The process of securing Long Term Care can actually be quite simple, and contains three phases:

I. EDUCATION: Learn about Long Term Care. What is it? What does is provide? What are the limitations? You must understand that you will likely pay for Non-Skilled or Custodial Care at some point. The question is simple. Will you allow such care to deplete your personal assets or purchase a Long Term Care plan to provide for this care? You must also understand how federal and state programs may affect your decisions. In most instances, government resources will only provide Non-Skilled or Custodial Care if you meet certain minimum income, asset and physical metrics established by the state in which you reside.

II. UNDERWRITING: Can you qualify for Long Term Care through the underwriting process? You must understand the underwriting process fully, and all of the potential steps that could be involved with securing coverage. Underwriting varies by carrier; please check with your advisor on this as a result of their discussion of your medical history with you. If you are a business owner, you may wish to ask your advisor if abbreviated underwriting might be advantageous for your organization or company. The main consideration of course, is your health. Unless you have access to an abbreviated underwriting program through your employer or an organization as referenced earlier; it is likely that you will go through full underwriting with the carrier that you choose. The underwriting process for Long Term Care generally employs mechanisms in order to review the following: • Your 10 Year Medical History • Your 10 Year Surgical History • Prescriptions that you have taken or are taking

The underwriting process for individuals attempting to secure Long Term Care coverage can take 4-6 weeks. Full underwriting is a detailed process that requires an extensive medical questionnaire. Abbreviated underwriting can shorten this process requiring fewer questions and a shortened process.

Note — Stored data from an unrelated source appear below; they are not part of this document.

Lemma run_linked N l st st' : bounded a N -> safe a st -> events_ok a l st -> conns_ok a M l st ->
  st_sends st + total_cost a N l < limit -> counted a M st -> linked None st -> run a l st = Some st' ->
  st_crashed st' = true \/ safe a st' /\ counted a M st' /\ linked None st'.
Proof.
  intros HN. revert st. induction l as [|e l IH]; intros st Hs Hok Hconn Hb Hct Hl;
    cbn [run events_ok conns_ok total_cost] in *; [intros [= <-]; by right|].
  pose proof (total_cost_nonneg a N l) as Htc. destruct Hok as [He Hok], Hconn as [Hc Hconn].
  destruct (safe_step_ok a N e st HN Hs He) as (st1 & E & (Hs1 & Hn1 & _)); [lia|]. rewrite E in Hok, Hconn |- *.
  cbn [mbind option_bind]. pose proof (step_counted a M Hmax e st st1 Hct Hc E) as Hct1.
  assert (st_crashed st1 = true \/ linked None st1) as Hl1 by (apply (step_linked N M e st); try done; lia).
  destruct (st_crashed st1) eqn:Hcr; [intros [= <-]; by left|].
  destruct Hct1 as [|Hct1]; [done|]. destruct Hl1 as [|Hl1]; [done|]. destruct Hok as [|Hok]; [done|].
  destruct Hconn as [|Hconn]; [done|]. apply IH; try done. lia.
Qed.

End server.

(** ** The theorem *)

Lemma length_omap_le {A B} (f : A -> option B) l : (length (omap (M := list) f l) <= length l)%nat.
Proof. induction l as [|x l IH]; cbn; [done|]. destruct (f x); cbn; lia. Qed.

Lemma size_le_length (X : gset cptr) l : (forall x, x ∈ X -> x ∈ l) -> (size X <= length l)%nat.
Proof.
  intros H. unfold size, set_size. cbn. apply submseteq_length, NoDup_submseteq; [apply NoDup_elements|].
  intros x Hx%elem_of_elements. by apply H.
Qed.

(** The clients the hub may hold. *)
Definition held (st : state) : list cptr :=
  map snd (map_to_list (st_byID st)) ++
  omap (M := list) (fun p => s_member (w_sess (st_world st) !!! p)) (map snd (parked (w_store (st_world st)))).

Lemma linked_held a st c : safe a st -> linked None st -> c ∈ hub.clients (st_hub st) -> c ∈ held st.
Proof.
  intros Hs Hl Hin. unfold held. apply elem_of_app.
  destruct (lk_known _ _ Hl c Hin) as [[id Hid]|(p & live & Hb & Hp)]; [done|left|right].
  - apply list_elem_of_fmap. exists (id, c). split; [done|]. by apply elem_of_map_to_list.
  - destruct (bound_session st c p Hs Hb) as [s Hps]. rewrite (bond_at_Some _ _ _ Hps) in Hp.
    injection Hp as Hst _ Hm. pose proof (safe_core a st Hs) as Hw. apply list_elem_of_omap. exists p. split.
    + destruct (proj1 (so_elem s (iv_sess _ Hw p s Hps)) Hst) as [e Ee].
      apply list_elem_of_fmap. exists (e, p). split; [done|]. apply (iv_list _ Hw). by exists s.
    + by rewrite (lookup_total_correct _ _ _ Hps).
Qed.


(** The concrete server when its first client has left and its session is
    parked. *)
Definition parked_events : list event := take 11 demo_events.
Definition parked_state : state := default (New demo_app) (run demo_app parked_events (New demo_app)).

Lemma parked_state_run : run demo_app parked_events (New demo_app) = Some parked_state.
Proof. vm_compute. reflexivity. Qed.


End links.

III. FUNDING: Fortunately, there are several funding options available to fund your Long Term Care plan. Funding options vary by carrier and by the state in which the product is filed: Lump Sum Option consisting of one payment that funds the entire Long Term Care Plan Defined Payment Period Option setting payments over a fixed period Lifetime Pay Period Option in which you pay premiums for the remainder of your life unless you use the services

With both the Defined Payment and Lifetime Pay Period Options, your payments cease when you qualify and begin receiving benefits. Within these funding options, you may also tailor the frequency of your payments to best fit your budgetary needs by paying:

• Monthly • Quarterly • Semi-Annually, or • Annually

More frequent payments result in more premium payments and the difference between each payment frequency will vary by carrier. Your Long Term Care advisor should present a detailed process to explain all of the steps that can be involved with securing Long Term Care. You should ask to review this process prior to engaging an advisor. It is critical that your Long Term Care Advisor be informed and prepared to offer you several options in terms of underwriting, funding and plan benefits such as inflation, claims payment options and other relevant LTC planning provisions that reflect and fit your personal financial plan. When it comes to Long Term Care, one size does not fit all.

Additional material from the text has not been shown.